Before last year, working from home was already catching on, as many people questioned the need for a physical workspace in the era of (mostly) online office work.
We count ourselves among the voices that advocated for a freer work experience, posting a few articles on this blog about the upsides of digital nomadism, including one on work from home tips for nomads. Earn a living and see the world? It was no longer just the privilege of jet-setting financiers and movie stars – anyone could do it.
That was the past, though. Now, as the world prepares to mark the one-year anniversary of the COVID-19 pandemic, many don’t have a say in the matter. They have to work from home for the foreseeable future.
As many people are finding out, there are positives and negatives to working from home – just as there are in offices. At its worst, working from home can feel like the other way around: like you’re living at work. There’s no division between work and leisure, and all the perks of an office – the socializing, optimized workspaces and free coffee – are absent.
At its best, however, working from home is an opportunity to craft the work environment you’ve always wanted. There's no commute to eat away at your mornings and evening; you can self-pace your work without worrying about someone breathing over your shoulder, and – importantly – you can wear whatever comfortable, quality merino wool clothing you want throughout the workday. As long as you proactively create an ideal workspace for yourself, working from home can be far better than the alternative.
If you're settling into the idea of working from home for the foreseeable future, here's how to create the ultimate at-home setup. In this post, we'll cover everything from setting up an ideal office and picking out the perfect clothes to mitigating stress through mindfulness and even picking the right coffee subscription.
Like we mentioned above, view working from home as an opportunity to create a workspace in your own vision.
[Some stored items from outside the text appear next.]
(** No operation removes a history document: every transition extends the
    history collection at its end. *)
Lemma step_history env w w' :
  step env w w' ->
  exists added, blocked_ips_history (db w') = blocked_ips_history (db w) ++ added.
Proof.
  assert (Hsame : forall l l' : list HistoryDoc,
            l' = l -> exists added, l' = l ++ added).
  { intros l l' ->. exists []. now rewrite app_nil_r. }
  intros Hstep. destruct Hstep.
  - apply Hsame, detect_history.
  - apply Hsame. now rewrite (proj1 (start_background_task_db t1 t2 i w)).
  - apply Hsame. now rewrite (proj1 (manual_block_start_db env authorized t1 t2 payload w)).
  - destruct (resume_db env t i w) as (_ & _ & _ & H).
    destruct (running w !! i) as [[doc|h|addr dur]|].
    + apply Hsame. exact (proj2 H).
    + exists [h]. exact (proj2 H).
    + apply Hsame. now rewrite H.
    + apply Hsame. now rewrite H.
  - unfold manual_unblock. destruct authorized; now apply Hsame.
  - unfold run_delayed_unblock. destruct (pending_unblocks w !! i); now apply Hsame.
  - now apply Hsame.
  - unfold add_whitelist. destruct authorized; cbn [negb]; [|now apply Hsame].
    destruct db_ok; now apply Hsame.
  - unfold remove_whitelist. destruct authorized; now apply Hsame.
  - unfold update_config. destruct authorized; cbn [negb]; [|now apply Hsame].
    destruct (config_updates payload) as [err|[|u us]]; [now apply Hsame..|].
    destruct db_ok; now apply Hsame.
Qed.

Lemma history_kept env w w' h :
  rtc (step env) w w' ->
  In h (blocked_ips_history (db w)) -> In h (blocked_ips_history (db w')).
Proof.
  induction 1 as [w | w w1 w2 Hstep _ IH]; [trivial|].
  intros Hin. apply IH.
  destruct (step_history env w w1 Hstep) as [added ->].
  apply in_or_app. now left.
Qed.

(** C7 as stated fails when the clock advances between the two readings
    taken by [schedule_block_and_unblock]: with readings 0 and 1
    microsecond and a duration of 600 seconds, [unblock_at] is 600000000
    whereas [blocked_at] plus the duration is 600000001. *)
Lemma unblock_at_not_blocked_at_plus_duration :
  exists b,
    find_block "203.0.113.5" (db (blocked_world mock_host)) = Some b
    /\ duration_sec b = 600
    /\ unblock_at b ≠ blocked_at b + timedelta_seconds (duration_sec b).
Proof.
  eexists. split; [reflexivity|]. split; [reflexivity|].
  vm_compute. discriminate.
Qed.
(* ===== verification/Libstring.v ===== *)
(** * Libstring: the string routines of include/string.h

    The routines are inline assembly over the string instructions of the processor: the model
    has those instructions, with their flags, over the registers the routines use. *)
From S2P Require Import Prelude.

Module Libstring.

(** ** The processor *)

(** What the conditional jumps look at: zero, sign, and "less" (sign and overflow differ). *)
Record flags : Type := mk_flags { zf : bool; sf : bool; lt : bool }.
(** The registers that the routines use, unsigned, the direction flag, memory by bytes, and the static variable of strtok. *)
Record cpu : Type := mk_cpu {
  eax : Z;
  ebx : Z;
  ecx : Z;
  edx : Z;
  esi : Z;
  edi : Z;
  fl : flags;
  df : bool;
  mem : gmap Z Z;
  ___strtok : Z
}.

#[global] Instance upd_eax : Setter eax := fun g r => mk_cpu (g (eax r)) (ebx r) (ecx r) (edx r) (esi r) (edi r) (fl r) (df r) (mem r) (___strtok r).
#[global] Instance upd_ebx : Setter ebx := fun g r => mk_cpu (eax r) (g (ebx r)) (ecx r) (edx r) (esi r) (edi r) (fl r) (df r) (mem r) (___strtok r).
#[global] Instance upd_ecx : Setter ecx := fun g r => mk_cpu (eax r) (ebx r) (g (ecx r)) (edx r) (esi r) (edi r) (fl r) (df r) (mem r) (___strtok r).
#[global] Instance upd_edx : Setter edx := fun g r => mk_cpu (eax r) (ebx r) (ecx r) (g (edx r)) (esi r) (edi r) (fl r) (df r) (mem r) (___strtok r).
#[global] Instance upd_esi : Setter esi := fun g r => mk_cpu (eax r) (ebx r) (ecx r) (edx r) (g (esi r)) (edi r) (fl r) (df r) (mem r) (___strtok r).
#[global] Instance upd_edi : Setter edi := fun g r => mk_cpu (eax r) (ebx r) (ecx r) (edx r) (esi r) (g (edi r)) (fl r) (df r) (mem r) (___strtok r).
#[global] Instance upd_fl : Setter fl := fun g r => mk_cpu (eax r) (ebx r) (ecx r) (edx r) (esi r) (edi r) (g (fl r)) (df r) (mem r) (___strtok r).
#[global] Instance upd_df : Setter df := fun g r => mk_cpu (eax r) (ebx r) (ecx r) (edx r) (esi r) (edi r) (fl r) (g (df r)) (mem r) (___strtok r).
#[global] Instance upd_mem : Setter mem := fun g r => mk_cpu (eax r) (ebx r) (ecx r) (edx r) (esi r) (edi r) (fl r) (df r) (g (mem r)) (___strtok r).
#[global] Instance upd____strtok : Setter ___strtok := fun g r => mk_cpu (eax r) (ebx r) (ecx r) (edx r) (esi r) (edi r) (fl r) (df r) (mem r) (g (___strtok r)).
(* ===== verification/Console.v ===== *)
(** * Console: [kernel/chr_drv/console.c]

    The VT102 console: cursor motion, scrolling (by moving the display origin on
    EGA/VGA, by copying elsewhere), the erase, insert and delete operations of
    the escape sequences.  The escape-sequence state machine [con_write] itself
    is in [Tty], because it shares state with the tty queues.

    Every access to video memory goes through [peek_word] and [poke_word], which
    fault outside the video memory: a routine that returns has stayed inside. *)
From S2P Require Import Prelude.

Module Console.

Definition VIDEO_TYPE_MDA : Z := 16.
Definition VIDEO_TYPE_CGA : Z := 17.
Definition VIDEO_TYPE_EGAM : Z := 32.
Definition VIDEO_TYPE_EGAC : Z := 33.
Definition NPAR : Z := 16.

(** The static variables of the file, the video memory as 16-bit words at their
    byte addresses, and the log of port writes [(value, port)], newest first. *)
Record console : Type := mk_console {
  video_type : Z;
  video_num_columns : Z;
  video_size_row : Z;
  video_num_lines : Z;
  video_page : Z;
  video_mem_start : Z;
  video_mem_end : Z;
  video_port_reg : Z;
  video_port_val : Z;
  video_erase_char : Z;
  origin : Z;
  scr_end : Z;
  pos : Z;
  x : Z;
  y : Z;
  top : Z;
  bottom : Z;
  state : Z;
  npar : Z;
  par : list Z;
  ques : Z;
  attr : Z;
  saved_x : Z;
  saved_y : Z;
  beepcount : Z;
  vmem : gmap Z Z;
  ports : list (Z * Z)
}.

#[global] Instance upd_video_type : Setter video_type := fun g r => mk_console (g (video_type r)) (video_num_columns r) (video_size_row r) (video_num_lines r) (video_page r) (video_mem_start r) (video_mem_end r) (video_port_reg r) (video_port_val r) (video_erase_char r) (origin r) (scr_end r) (pos r) (x r) (y r) (top r) (bottom r) (state r) (npar r) (par r) (ques r) (attr r) (saved_x r) (saved_y r) (beepcount r) (vmem r) (ports r).
#[global] Instance upd_video_num_columns : Setter video_num_columns := fun g r => mk_console (video_type r) (g (video_num_columns r)) (video_size_row r) (video_num_lines r) (video_page r) (video_mem_start r) (video_mem_end r) (video_port_reg r) (video_port_val r) (video_erase_char r) (origin r) (scr_end r) (pos r) (x r) (y r) (top r) (bottom r) (state r) (npar r) (par r) (ques r) (attr r) (saved_x r) (saved_y r) (beepcount r) (vmem r) (ports r).
#[global] Instance upd_video_size_row : Setter video_size_row := fun g r => mk_console (video_type r) (video_num_columns r) (g (video_size_row r)) (video_num_lines r) (video_page r) (video_mem_start r) (video_mem_end r) (video_port_reg r) (video_port_val r) (video_erase_char r) (origin r) (scr_end r) (pos r) (x r) (y r) (top r) (bottom r) (state r) (npar r) (par r) (ques r) (attr r) (saved_x r) (saved_y r) (beepcount r) (vmem r) (ports r).
#[global] Instance upd_video_num_lines : Setter video_num_lines := fun g r => mk_console (video_type r) (video_num_columns r) (video_size_row r) (g (video_num_lines r)) (video_page r) (video_mem_start r) (video_mem_end r) (video_port_reg r) (video_port_val r) (video_erase_char r) (origin r) (scr_end r) (pos r) (x r) (y r) (top r) (bottom r) (state r) (npar r) (par r) (ques r) (attr r) (saved_x r) (saved_y r) (beepcount r) (vmem r) (ports r).
#[global] Instance upd_video_page : Setter video_page := fun g r => mk_console (video_type r) (video_num_columns r) (video_size_row r) (video_num_lines r) (g (video_page r)) (video_mem_start r) (video_mem_end r) (video_port_reg r) (video_port_val r) (video_erase_char r) (origin r) (scr_end r) (pos r) (x r) (y r) (top r) (bottom r) (state r) (npar r) (par r) (ques r) (attr r) (saved_x r) (saved_y r) (beepcount r) (vmem r) (ports r).
#[global] Instance upd_video_mem_start : Setter video_mem_start := fun g r => mk_console (video_type r) (video_num_columns r) (video_size_row r) (video_num_lines r) (video_page r) (g (video_mem_start r)) (video_mem_end r) (video_port_reg r) (video_port_val r) (video_erase_char r) (origin r) (scr_end r) (pos r) (x r) (y r) (top r) (bottom r) (state r) (npar r) (par r) (ques r) (attr r) (saved_x r) (saved_y r) (beepcount r) (vmem r) (ports r).
#[global] Instance upd_video_mem_end : Setter video_mem_end := fun g r => mk_console (video_type r) (video_num_columns r) (video_size_row r) (video_num_lines r) (video_page r) (video_mem_start r) (g (video_mem_end r)) (video_port_reg r) (video_port_val r) (video_erase_char r) (origin r) (scr_end r) (pos r) (x r) (y r) (top r) (bottom r) (state r) (npar r) (par r) (ques r) (attr r) (saved_x r) (saved_y r) (beepcount r) (vmem r) (ports r).
#[global] Instance upd_video_port_reg : Setter video_port_reg := fun g r => mk_console (video_type r) (video_num_columns r) (video_size_row r) (video_num_lines r) (video_page r) (video_mem_start r) (video_mem_end r) (g (video_port_reg r)) (video_port_val r) (video_erase_char r) (origin r) (scr_end r) (pos r) (x r) (y r) (top r) (bottom r) (state r) (npar r) (par r) (ques r) (attr r) (saved_x r) (saved_y r) (beepcount r) (vmem r) (ports r).
#[global] Instance upd_video_port_val : Setter video_port_val := fun g r => mk_console (video_type r) (video_num_columns r) (video_size_row r) (video_num_lines r) (video_page r) (video_mem_start r) (video_mem_end r) (video_port_reg r) (g (video_port_val r)) (video_erase_char r) (origin r) (scr_end r) (pos r) (x r) (y r) (top r) (bottom r) (state r) (npar r) (par r) (ques r) (attr r) (saved_x r) (saved_y r) (beepcount r) (vmem r) (ports r).
#[global] Instance upd_video_erase_char : Setter video_erase_char := fun g r => mk_console (video_type r) (video_num_columns r) (video_size_row r) (video_num_lines r) (video_page r) (video_mem_start r) (video_mem_end r) (video_port_reg r) (video_port_val r) (g (video_erase_char r)) (origin r) (scr_end r) (pos r) (x r) (y r) (top r) (bottom r) (state r) (npar r) (par r) (ques r) (attr r) (saved_x r) (saved_y r) (beepcount r) (vmem r) (ports r).
#[global] Instance upd_origin : Setter origin := fun g r => mk_console (video_type r) (video_num_columns r) (video_size_row r) (video_num_lines r) (video_page r) (video_mem_start r) (video_mem_end r) (video_port_reg r) (video_port_val r) (video_erase_char r) (g (origin r)) (scr_end r) (pos r) (x r) (y r) (top r) (bottom r) (state r) (npar r) (par r) (ques r) (attr r) (saved_x r) (saved_y r) (beepcount r) (vmem r) (ports r).
#[global] Instance upd_scr_end : Setter scr_end := fun g r => mk_console (video_type r) (video_num_columns r) (video_size_row r) (video_num_lines r) (video_page r) (video_mem_start r) (video_mem_end r) (video_port_reg r) (video_port_val r) (video_erase_char r) (origin r) (g (scr_end r)) (pos r) (x r) (y r) (top r) (bottom r) (state r) (npar r) (par r) (ques r) (attr r) (saved_x r) (saved_y r) (beepcount r) (vmem r) (ports r).
#[global] Instance upd_pos : Setter pos := fun g r => mk_console (video_type r) (video_num_columns r) (video_size_row r) (video_num_lines r) (video_page r) (video_mem_start r) (video_mem_end r) (video_port_reg r) (video_port_val r) (video_erase_char r) (origin r) (scr_end r) (g (pos r)) (x r) (y r) (top r) (bottom r) (state r) (npar r) (par r) (ques r) (attr r) (saved_x r) (saved_y r) (beepcount r) (vmem r) (ports r).
#[global] Instance upd_x : Setter x := fun g r => mk_console (video_type r) (video_num_columns r) (video_size_row r) (video_num_lines r) (video_page r) (video_mem_start r) (video_mem_end r) (video_port_reg r) (video_port_val r) (video_erase_char r) (origin r) (scr_end r) (pos r) (g (x r)) (y r) (top r) (bottom r) (state r) (npar r) (par r) (ques r) (attr r) (saved_x r) (saved_y r) (beepcount r) (vmem r) (ports r).
#[global] Instance upd_y : Setter y := fun g r => mk_console (video_type r) (video_num_columns r) (video_size_row r) (video_num_lines r) (video_page r) (video_mem_start r) (video_mem_end r) (video_port_reg r) (video_port_val r) (video_erase_char r) (origin r) (scr_end r) (pos r) (x r) (g (y r)) (top r) (bottom r) (state r) (npar r) (par r) (ques r) (attr r) (saved_x r) (saved_y r) (beepcount r) (vmem r) (ports r).
#[global] Instance upd_top : Setter top := fun g r => mk_console (video_type r) (video_num_columns r) (video_size_row r) (video_num_lines r) (video_page r) (video_mem_start r) (video_mem_end r) (video_port_reg r) (video_port_val r) (video_erase_char r) (origin r) (scr_end r) (pos r) (x r) (y r) (g (top r)) (bottom r) (state r) (npar r) (par r) (ques r) (attr r) (saved_x r) (saved_y r) (beepcount r) (vmem r) (ports r).
#[global] Instance upd_bottom : Setter bottom := fun g r => mk_console (video_type r) (video_num_columns r) (video_size_row r) (video_num_lines r) (video_page r) (video_mem_start r) (video_mem_end r) (video_port_reg r) (video_port_val r) (video_erase_char r) (origin r) (scr_end r) (pos r) (x r) (y r) (top r) (g (bottom r)) (state r) (npar r) (par r) (ques r) (attr r) (saved_x r) (saved_y r) (beepcount r) (vmem r) (ports r).
#[global] Instance upd_state : Setter state := fun g r => mk_console (video_type r) (video_num_columns r) (video_size_row r) (video_num_lines r) (video_page r) (video_mem_start r) (video_mem_end r) (video_port_reg r) (video_port_val r) (video_erase_char r) (origin r) (scr_end r) (pos r) (x r) (y r) (top r) (bottom r) (g (state r)) (npar r) (par r) (ques r) (attr r) (saved_x r) (saved_y r) (beepcount r) (vmem r) (ports r).
#[global] Instance upd_npar : Setter npar := fun g r => mk_console (video_type r) (video_num_columns r) (video_size_row r) (video_num_lines r) (video_page r) (video_mem_start r) (video_mem_end r) (video_port_reg r) (video_port_val r) (video_erase_char r) (origin r) (scr_end r) (pos r) (x r) (y r) (top r) (bottom r) (state r) (g (npar r)) (par r) (ques r) (attr r) (saved_x r) (saved_y r) (beepcount r) (vmem r) (ports r).
#[global] Instance upd_par : Setter par := fun g r => mk_console (video_type r) (video_num_columns r) (video_size_row r) (video_num_lines r) (video_page r) (video_mem_start r) (video_mem_end r) (video_port_reg r) (video_port_val r) (video_erase_char r) (origin r) (scr_end r) (pos r) (x r) (y r) (top r) (bottom r) (state r) (npar r) (g (par r)) (ques r) (attr r) (saved_x r) (saved_y r) (beepcount r) (vmem r) (ports r).
#[global] Instance upd_ques : Setter ques := fun g r => mk_console (video_type r) (video_num_columns r) (video_size_row r) (video_num_lines r) (video_page r) (video_mem_start r) (video_mem_end r) (video_port_reg r) (video_port_val r) (video_erase_char r) (origin r) (scr_end r) (pos r) (x r) (y r) (top r) (bottom r) (state r) (npar r) (par r) (g (ques r)) (attr r) (saved_x r) (saved_y r) (beepcount r) (vmem r) (ports r).
#[global] Instance upd_attr : Setter attr := fun g r => mk_console (video_type r) (video_num_columns r) (video_size_row r) (video_num_lines r) (video_page r) (video_mem_start r) (video_mem_end r) (video_port_reg r) (video_port_val r) (video_erase_char r) (origin r) (scr_end r) (pos r) (x r) (y r) (top r) (bottom r) (state r) (npar r) (par r) (ques r) (g (attr r)) (saved_x r) (saved_y r) (beepcount r) (vmem r) (ports r).
#[global] Instance upd_saved_x : Setter saved_x := fun g r => mk_console (video_type r) (video_num_columns r) (video_size_row r) (video_num_lines r) (video_page r) (video_mem_start r) (video_mem_end r) (video_port_reg r) (video_port_val r) (video_erase_char r) (origin r) (scr_end r) (pos r) (x r) (y r) (top r) (bottom r) (state r) (npar r) (par r) (ques r) (attr r) (g (saved_x r)) (saved_y r) (beepcount r) (vmem r) (ports r).
#[global] Instance upd_saved_y : Setter saved_y := fun g r => mk_console (video_type r) (video_num_columns r) (video_size_row r) (video_num_lines r) (video_page r) (video_mem_start r) (video_mem_end r) (video_port_reg r) (video_port_val r) (video_erase_char r) (origin r) (scr_end r) (pos r) (x r) (y r) (top r) (bottom r) (state r) (npar r) (par r) (ques r) (attr r) (saved_x r) (g (saved_y r)) (beepcount r) (vmem r) (ports r).
#[global] Instance upd_beepcount : Setter beepcount := fun g r => mk_console (video_type r) (video_num_columns r) (video_size_row r) (video_num_lines r) (video_page r) (video_mem_start r) (video_mem_end r) (video_port_reg r) (video_port_val r) (video_erase_char r) (origin r) (scr_end r) (pos r) (x r) (y r) (top r) (bottom r) (state r) (npar r) (par r) (ques r) (attr r) (saved_x r) (saved_y r) (g (beepcount r)) (vmem r) (ports r).
#[global] Instance upd_vmem : Setter vmem := fun g r => mk_console (video_type r) (video_num_columns r) (video_size_row r) (video_num_lines r) (video_page r) (video_mem_start r) (video_mem_end r) (video_port_reg r) (video_port_val r) (video_erase_char r) (origin r) (scr_end r) (pos r) (x r) (y r) (top r) (bottom r) (state r) (npar r) (par r) (ques r) (attr r) (saved_x r) (saved_y r) (beepcount r) (g (vmem r)) (ports r).
#[global] Instance upd_ports : Setter ports := fun g r => mk_console (video_type r) (video_num_columns r) (video_size_row r) (video_num_lines r) (video_page r) (video_mem_start r) (video_mem_end r) (video_port_reg r) (video_port_val r) (video_erase_char r) (origin r) (scr_end r) (pos r) (x r) (y r) (top r) (bottom r) (state r) (npar r) (par r) (ques r) (attr r) (saved_x r) (saved_y r) (beepcount r) (vmem r) (g (ports r)).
You get to create this space from the ground up, choosing everything from the location to the décor and supplies. When you’re finished crafting your at-home workspace, it should be a personal expression of who you are – what you like, what makes you comfortable and how you do your best work.
Ultimately, the specifics of your office will be up to you. But in this section, we’ll offer some general tips for setting the scene.
In the past couple of decades, office spaces have dabbled with the idea of "open concept" designs, breaking down the cubicle walls and packing people side-by-side in plain sight. That may work in a quiet office, where everyone around you is focused on work, but it’s not so great at home.
At home, you don't have the pressure of other people's presence to motivate you, so it's easier to get distracted. This is doubly true if you live with other people (and triply true if you have kids.) To start building out your ideal at-home office, choose a secluded spot. If you don't have access to seclusion, you can mimic it with noise-cancelling headphones and a wall-facing desk.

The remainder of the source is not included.